Action item:
Present each line of the entries below that holds the word "option".

(Stored items)
(** ** The executor behind [Reporter.get] *)

(** [get] hands [self.graph] to the scheduler of the dask library; the source
    cites the dask graph format and the docstring of [add] repeats it: a
    computation is an existing key of the graph, any other literal, a task (a
    tuple that starts with a callable) or a list of these.  [execute] is the
    value such a computation has in that format, with [n] bounding the depth
    of the evaluation: [None] means that [n] did not suffice. *)
Fixpoint exec_all (ev : obj -> option (outcome obj)) (xs : list obj)
  : option (outcome (list obj)) :=
  match xs with
  | [] => Some (Ok [])
  | x :: xs' =>
      match ev x with
      | None => None
      | Some (Raise e) => Some (Raise e)
      | Some (Ok v) =>
          match exec_all ev xs' with
          | None => None
          | Some (Raise e) => Some (Raise e)
          | Some (Ok vs) => Some (Ok (v :: vs))
          end
      end
  end.

Fixpoint execute `{Runtime} (n : nat) (w : world) (c : obj)
  : option (outcome obj) :=
  match n with
  | O => None
  | S n' =>
      match c with
      | OList xs =>
          match exec_all (execute n' w) xs with
          | None => None
          | Some (Raise e) => Some (Raise e)
          | Some (Ok vs) => Some (Ok (OList vs))
          end
      | OTuple (OFun f :: args) =>
          match exec_all (execute n' w) args with
          | None => None
          | Some (Raise e) => Some (Raise e)
          | Some (Ok vs) => Some (call f vs)
          end
      | OLab l =>
          match dict_get (w_heap w) (graph w) l with
          | Some c' => execute n' w c'
          | None => Some (Ok c)
          end
      | _ => Some (Ok c)
      end
  end.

Completed exercise:
Fixpoint exec_all (ev : obj -> option (outcome obj)) (xs : list obj)
  : option (outcome (list obj)) :=
  : option (outcome obj) :=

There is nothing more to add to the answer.